Same old GOP. The New Republic's Jonathan Cohn writes

This is not a story that begins with the administration of George W. Bush. It begins, instead, with the administration of Ronald Reagan. Convinced that excessive regulation was stifling American innovation and imposing unnecessary costs on the public, Reagan's team changed the way government makes rules.

Prior to the 1980s, agencies like the FDA had authority to finalize regulations on their own. Reagan changed that, forcing agencies to submit all regulations to the Office of Management and Budget, which cast a more skeptical eye on anything that would require the government or business to spend more money. The regulatory process slowed down and, in many cases, the people in charge of it became more skittish.

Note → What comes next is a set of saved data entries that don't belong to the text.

(** * trace-web: the sequence-planning and vision endpoints

    A shallow embedding of [api/sequence.ts] and of the vision endpoint
    (the second serverless function of the repository), and the properties
    of the parse / validate / fallback pipeline.

    Conventions of the embedding.
    - JavaScript values are the inductive [value]; objects are association
      lists read by their first binding of a key.
    - A string is a sequence of code units; the code units are the 8-bit
      characters of [string].
    - Code that can throw lives in the [result] monad; [try_catch] is the
      [try { } catch (error) { }] statement.
    - [JSON.parse] and the two calls to the model provider are the host's:
      the development is parametric in them. *)

From stdpp Require Import base strings list gmap pretty.
From Stdlib Require Import ZArith Ascii Uint63 PrimFloat.
From Stdlib Require Floats.

(** ** JavaScript values *)

Module JS.

(** The values that JSON text and the handlers' own literals produce.
    [VNum z] is the number [z] for an integer [z] that a double holds and
    prints exactly, digit for digit (up to [2^53] in magnitude: counts,
    indices and ids).  Every other number, with a fraction or larger, is
    never computed with by the sources, only carried and printed: [VFrac]
    holds it by its canonical text (what [String] gives for it), as in
    [VFrac "0.5"], [VFrac "3.8"] and [VFrac "1e+21"]. *)
#[warnings="-register-all"] Inductive value : Type :=
| VUndefined
| VNull
| VBool (b : bool)
| VNum (z : Z)
| VFrac (repr : string)
| VStr (s : string)
| VArr (elems : list value)
| VObj (fields : list (string * value)).

(** An [Error] object as far as the handlers read it. *)
Record js_error : Type := JsError { err_name : string; err_message : string }.

Inductive result (A : Type) : Type :=
| Ok (a : A)
| Throw (e : js_error).
Arguments Ok {A} a.
Arguments Throw {A} e.

#[export] Instance result_ret : MRet result := @Ok.
#[export] Instance result_bind : MBind result :=
  λ A B f m, match m with Ok a => f a | Throw e => Throw e end.

(** [try { body } catch (error) { handler }] *)
Definition try_catch {A} (body : result A) (handler : js_error → result A)
  : result A :=
  match body with
  | Ok a => Ok a
  | Throw e => handler e
  end.

Definition is_ok {A} (r : result A) : bool :=
  match r with Ok _ => true | Throw _ => false end.
(** C9 as stated does not hold for every filter.  With [UNKNOWN] in
    the allow-set, an address of unknown country is refused under a
    non-empty code of the allow-set; and a database record whose code is
    [RELAY] gives that code without the relay flag. *)
Lemma IsAllowed_outside_shape_claim :
  (exists f',
      IsAllowed memdb.unknown_listed_filter "198.51.100.7"
      = Returns ((false, "UNKNOWN", false), f'))
  /\ map_index (allowedCountries memdb.unknown_listed_filter) "UNKNOWN" = true
  /\ ~ decision_consistent memdb.unknown_listed_filter (false, "UNKNOWN", false)
  /\ (exists f',
      IsAllowed memdb.relay_coded_filter "8.8.8.8"
      = Returns ((false, "RELAY", false), f'))
  /\ ~ decision_consistent memdb.relay_coded_filter (false, "RELAY", false).
Proof.
  split; [eexists; reflexivity|].
  split; [reflexivity|].
  split.
  - intros (_ & Hverdict & _).
    assert (false = true) as Hfalse; [|discriminate].
    apply Hverdict. right. split; [discriminate | reflexivity].
  - split; [eexists; reflexivity|].
    intros (Hflag & _).
    assert (false = true) as Hfalse; [|discriminate].
    apply Hflag. reflexivity.
Qed.

(** * Further properties of the package *)

(** ** What [net.ParseIP] accepts and returns *)

Lemma digit_or_dot_ip_char (c : Z) : digit_or_dot c = true -> ip_char c = true.
Proof.
  unfold digit_or_dot, ip_char, net.hexval.
  destruct (net.is_digit c); [reflexivity|]. simpl. intros ->.
  destruct (_ && _); [reflexivity|]. destruct (_ && _); reflexivity.
Qed.

Lemma digit_or_dot_not_colon (c : Z) : digit_or_dot c = true -> c <> net.ch_colon.
Proof.
  unfold digit_or_dot, net.is_digit, net.ch_dot, net.ch_colon. intros H ->.
  vm_compute in H. discriminate.
Qed.

Lemma hexval_range (c d : Z) : net.hexval c = Some d -> 0 <= d < 16.
Proof.
  unfold net.hexval, net.is_digit.
  repeat match goal with
         | |- context [if ?b then _ else _] => destruct b eqn:?
         end; intros [= <-]; lia.
Qed.

Lemma hexval_not_special (c d : Z) :
  net.hexval c = Some d -> c <> net.ch_dot /\ c <> net.ch_colon /\ c <> net.ch_percent.
Proof.
  unfold net.hexval, net.is_digit, net.ch_dot, net.ch_colon, net.ch_percent.
  repeat match goal with
         | |- context [if ?b then _ else _] => destruct b eqn:?
         end; intros [= <-]; lia.
Qed.

(** One hexadecimal group: the digits read, what follows them, and a
    value of sixteen bits. *)
Lemma parseHexGroup_sound (s : list Z) : forall off acc off' acc' rest,
  net.parseHexGroup s off acc = Some (off', acc', rest) ->
  0 <= acc <= 0xffff ->
  0 <= acc' <= 0xffff
  /\ exists digits,
       s = (digits ++ rest)%list
       /\ forallb (fun c => bool_decide (is_Some (net.hexval c))) digits = true.
Proof.
  induction s as [|c s' IH]; intros off acc off' acc' rest; cbn [net.parseHexGroup].
  - intros [= <- <- <-] Hacc. split; [exact Hacc|]. exists []. split; reflexivity.
  - destruct (net.hexval c) as [d|] eqn:Ehex.
    + destruct (off >? 3)%Z; [discriminate|].
      destruct (Z.shiftl acc 4 + d >? 65535)%Z eqn:Ebig; [discriminate|].
      intros Hrec Hacc.
      pose proof (hexval_range c d Ehex) as Hd.
      assert (0 <= Z.shiftl acc 4 + d <= 65535) as Hacc1.
      { pose proof (Zgt_cases (Z.shiftl acc 4 + d) 65535) as Hcmp.
        rewrite Ebig in Hcmp. rewrite Z.shiftl_mul_pow2 in * by lia.
        change (2 ^ 4) with 16 in *. lia. }
      destruct (IH _ _ _ _ _ Hrec Hacc1) as (Hacc2 & digits & -> & Hall).
      split; [exact Hacc2|]. exists (c :: digits). split; [reflexivity|].
      cbn [forallb]. rewrite Hall, Ehex. reflexivity.
    + intros [= <- <- <-] Hacc. split; [exact Hacc|]. exists []. split; reflexivity.
Qed.

Lemma hex_digits_hex_or_colon (digits : list Z) :
  forallb (fun c => bool_decide (is_Some (net.hexval c))) digits = true ->
  forallb hex_or_colon digits = true.
Proof.
  induction digits as [|c l IH]; cbn [forallb]; [reflexivity|].
  intros [Hc Hl]%andb_prop. rewrite (IH Hl), andb_true_r.
  unfold hex_or_colon. apply bool_decide_eq_true in Hc as [d ->]. reflexivity.
Qed.

Lemma group_bytes (acc : Z) :
  0 <= acc <= 0xffff -> Forall byte_range [Z.shiftr acc 8; Z.land acc 0xff].
Proof.
  intros Hacc. unfold byte_range.
  apply Forall_cons. split.
  - rewrite Z.shiftr_div_pow2 by lia. change (2 ^ 8) with 256.
    split; [apply Z.div_pos; lia | apply Z.div_lt_upper_bound; lia].
  - apply Forall_singleton. change 255 with (Z.ones 8). rewrite Z.land_ones by lia.
    change (2 ^ 8) with 256. apply Z.mod_pos_bound. lia.
Qed.
(** * MapReduce word-count demo (src/proj/src/App.jsx): a shallow embedding

    The component [MapReduceDemo] keeps its whole computation in five
    functions: [splitTextIntoChunks], [mapFunction], [shufflePhase],
    [reduceFunction] and [runMapReduce].  They are embedded below as Rocq
    functions, in the order of the source.

    Conventions of the embedding.
    - A JavaScript string is a [string]; every [ascii] stands for the UTF-16
      code unit of the same number, so the texts covered are those over
      U+0000..U+00FF.  On that range [\s], [trim] and [toLowerCase] are
      given in full.
    - A JavaScript number that holds an integer is a [Z]; lengths, counts and
      mapper counts stay far below 2^53, where the arithmetic of the source
      is exact ([NaN] and larger numbers are outside the embedding).
    - A plain object literal [{}] used as a dictionary is a [gmap] of its own
      properties, read through [Object.prototype] exactly as the source reads
      it (see [OwnOrInherited]).
    - [await] only delays; [Promise.all] keeps the order of its argument, so
      the asynchronous calls are embedded as plain function calls.  The log
      lines (wall-clock time stamps) are not part of the embedding. *)

From Stdlib Require Import ZArith Ascii String List Lia Permutation.
From Stdlib Require Import Numbers.DecimalString.
From stdpp Require Import base option list gmap strings fin_maps.

Local Open Scope string_scope.
Local Open Scope list_scope.
Local Open Scope Z_scope.

(** ** Strings *)

Module JsString.

(** The characters matched by [\s] (and stripped by [trim]) whose code is
    below 256: TAB, LF, VT, FF, CR, SPACE and NO-BREAK SPACE. *)
Definition isWhiteSpace (c : ascii) : bool :=
  match c with
  | "009" | "010" | "011" | "012" | "013" | " " | "160" => true
  | _ => false
  end%char.

(** [toLowerCase] on one code unit below 256: A..Z and the capital letters
    U+00C0..U+00DE (U+00D7, the multiplication sign, apart) move up by 32. *)
Definition lowerChar (c : ascii) : ascii :=
  let k := nat_of_ascii c in
  if (((65 <=? k) && (k <=? 90)) ||
      ((192 <=? k) && (k <=? 222) && negb (k =? 215)))%nat
  then ascii_of_nat (k + 32) else c.

Fixpoint toLowerCase (s : string) : string :=
  match s with
  | EmptyString => EmptyString
  | String c r => String (lowerChar c) (toLowerCase r)
  end.

Fixpoint trimStart (s : string) : string :=
  match s with
  | EmptyString => EmptyString
  | String c r => if isWhiteSpace c then trimStart r else s
  end.

Fixpoint trimEnd (s : string) : string :=
  match s with
  | EmptyString => EmptyString
  | String c r =>
      match trimEnd r with
      | EmptyString => if isWhiteSpace c then EmptyString else String c EmptyString
      | r' => String c r'
      end
  end.

Definition trim (s : string) : string := trimEnd (trimStart s).

(** [s.split(/\s+/)].  The scan of the source string keeps the piece being
    read at the head of the result; [inRun] tells that the previous
    character belonged to a separator already accounted for.  The empty
    string gives [[""]], a leading or trailing separator gives an empty
    first or last piece. *)
Fixpoint splitFrom (inRun : bool) (s : string) : list string :=
  match s with
  | EmptyString => [EmptyString]
  | String c r =>
      if isWhiteSpace c
      then (if inRun then splitFrom true r else EmptyString :: splitFrom true r)
      else match splitFrom false r with
           | w :: ws => String c w :: ws
           | [] => [String c EmptyString]
           end
  end.

Definition split (s : string) : list string := splitFrom false s.

(** [ws.join(' ')]. *)
Fixpoint join (ws : list string) : string :=
  match ws with
  | [] => EmptyString
  | [w] => w
  | w :: rest => w +:+ String " "%char (join rest)
  end.

(** [if (word)]: a string is truthy when it is not empty. *)
Definition truthy (s : string) : bool :=
  match s with EmptyString => false | _ => true end.

(** [words.slice(start, end)] for [0 <= start]. *)
Definition slice {A} (start stop : Z) (l : list A) : list A :=
  take (Z.to_nat (stop - start)) (drop (Z.to_nat start) l).

(** Number to string, for integers. *)
Definition ofNumber (z : Z) : string := NilZero.string_of_int (Z.to_int z).

(** A string without any white space character. *)
Fixpoint spaceFree (s : string) : bool :=
  match s with
  | EmptyString => true
  | String c r => negb (isWhiteSpace c) && spaceFree r
  end.

End JsString.

Import JsString.

(** ** The master: [splitTextIntoChunks] *)

Record Chunk := mkChunk { id : Z; text : string }.

(** [Math.ceil(a / b)]; read only where [0 < b]. *)
Definition ceilDiv (a b : Z) : Z := - ((- a) / b).

Definition splitTextIntoChunks (inputText : string) (numChunks : Z) : list Chunk :=
  let words := split (trim inputText) in
  let len := Z.of_nat (length words) in
  let chunkSize := ceilDiv len numChunks in
  flat_map
    (fun i =>
       let start := i * chunkSize in
       let stop := Z.min (start + chunkSize) len in
       if start <? len
       then [ {| id := i; text := join (slice start stop words) |} ]
       else [])
    (seqZ 0 numChunks).

(** ** Plain objects read as dictionaries *)

(** A JavaScript error value: its [name] and its [message]. *)
Record JsError := mkError { errorName : string; errorMessage : string }.

Definition TypeError (message : string) : JsError := mkError "TypeError" message.

(** The completion of a piece of code: a value, or a thrown error. *)
Inductive Completion (A : Type) : Type :=
| Normal (a : A)
| Throw (e : JsError).
Arguments Normal {A} a.
Arguments Throw {A} e.

Definition bindC {A B} (c : Completion A) (k : A -> Completion B) : Completion B :=
  match c with
  | Normal a => k a
  | Throw e => Throw e
  end.

Definition throwsNamed {A} (c : Completion A) (name : string) : Prop :=
  exists msg, c = Throw (mkError name msg).

Module JsObject.

(** The function-valued properties of [Object.prototype], by name. *)
Definition prototypeMethods : list string :=
  [ "__defineGetter__"; "__defineSetter__"; "hasOwnProperty";
    "__lookupGetter__"; "__lookupSetter__"; "isPrototypeOf";
    "propertyIsEnumerable"; "toString"; "valueOf"; "toLocaleString" ].

(** Every property name of [Object.prototype]. *)
Definition prototypeKeys : list string :=
  "constructor" :: "__proto__" :: prototypeMethods.

(** What [o[k]] evaluates to for an object [o] created by [{}] whose own
    properties hold values of type [V]. *)
Inductive OwnOrInherited (V : Type) : Type :=
| Own (v : V)                      (* an own property *)
| NativeFunction (name : string)   (* a built-in function of the prototype *)
| PrototypeObject                  (* [o.__proto__], i.e. Object.prototype *)
| Undefined.
Arguments Own {V} v.
Arguments NativeFunction {V} name.
Arguments PrototypeObject {V}.
Arguments Undefined {V}.

Definition get {V} (o : gmap string V) (k : string) : OwnOrInherited V :=
  match o !! k with
  | Some v => Own v
  | None =>
      if decide (k = "__proto__") then PrototypeObject
      else if decide (k = "constructor") then NativeFunction "Object"
      else if decide (k ∈ prototypeMethods) then NativeFunction k
      else Undefined
  end.

(** [o[k] = v] for a primitive [v] (a number or a string): the setter of
    [__proto__] ignores a primitive; any other name becomes, or updates, an
    own property. *)
Definition set {V} (o : gmap string V) (k : string) (v : V) : gmap string V :=
  if decide (k = "__proto__") then o else <[k := v]> o.

End JsObject.

(** ** The mapper: [mapFunction] *)

(** The values that [(x || 0) + 1] can produce: a number, or a string when
    [x] was not a number. *)
Inductive CountVal := CNum (n : Z) | CStr (s : string).

Global Instance CountVal_eq_dec : EqDecision CountVal.
Proof. solve_decision. Defined.

Record MapResult := mkMapResult { mapperId : Z; counts : gmap string CountVal }.

(** [(x || 0) + 1] where [x] is the result of reading [wordCount[word]]. *)
Definition orZeroPlusOne (x : JsObject.OwnOrInherited CountVal) : CountVal :=
  match x with
  | JsObject.Undefined => CNum 1
  | JsObject.Own (CNum n) => CNum (n + 1)
  | JsObject.Own (CStr s) => if truthy s then CStr (s +:+ "1") else CNum 1
  | JsObject.NativeFunction name =>
      CStr ("function " +:+ name +:+ "() { [native code] }" +:+ "1")
  | JsObject.PrototypeObject => CStr "[object Object]1"
  end.

(** The body of [words.forEach(word => ...)]. *)
Definition countWord (wordCount : gmap string CountVal) (word : string)
  : gmap string CountVal :=
  if truthy word
  then JsObject.set wordCount word (orZeroPlusOne (JsObject.get wordCount word))
  else wordCount.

Clinton didn’t share Reagan's antipathy to regulation. Prodded by consumer advocates and more liberal Democrats, his administration announced its intention to impose new safety requirements on the egg industry. But that happened in 1999, a year before Clinton left office. When George W. Bush succeeded him, the administration’s posture reverted to its 1980s version.

Like Reagan, Bush was skeptical of government interference in the market. And, like Reagan, he appointed officials sympathetic to businesses that wanted to avoid the cost of complying with new federal rules. It was not until 2004, five years after Clinton had proposed the new egg rules, that the Bush Administration issued actual regulatory language. And by 2009, when Bush left office, the administration still had not finalized the rule.

William Hubbard, who was associate FDA commissioner from 1991 until 2005 and now advises the Alliance for a Stronger FDA, tells TNR that the delay was not accidental:

The FDA simply couldn’t get through to the White House. They were very hostile to regulation. ... I was told that each time FDA tried to get the rule cleared through OMB, the response was that there were "not enough bodies in the street," -- that the number of cases, hospitalizations and deaths did not rise to the level to justify greater regulation of egg producers. Obviously, public health officials felt strongly that there was a strong justification, but the prevailing attitude at the time within the Administration was that regulation was an evil that should be avoided unless there was a compelling argument for government action.


Yes, it's the same old Republican Party. The only things which change are the names of the corporate lobbyists setting its policies.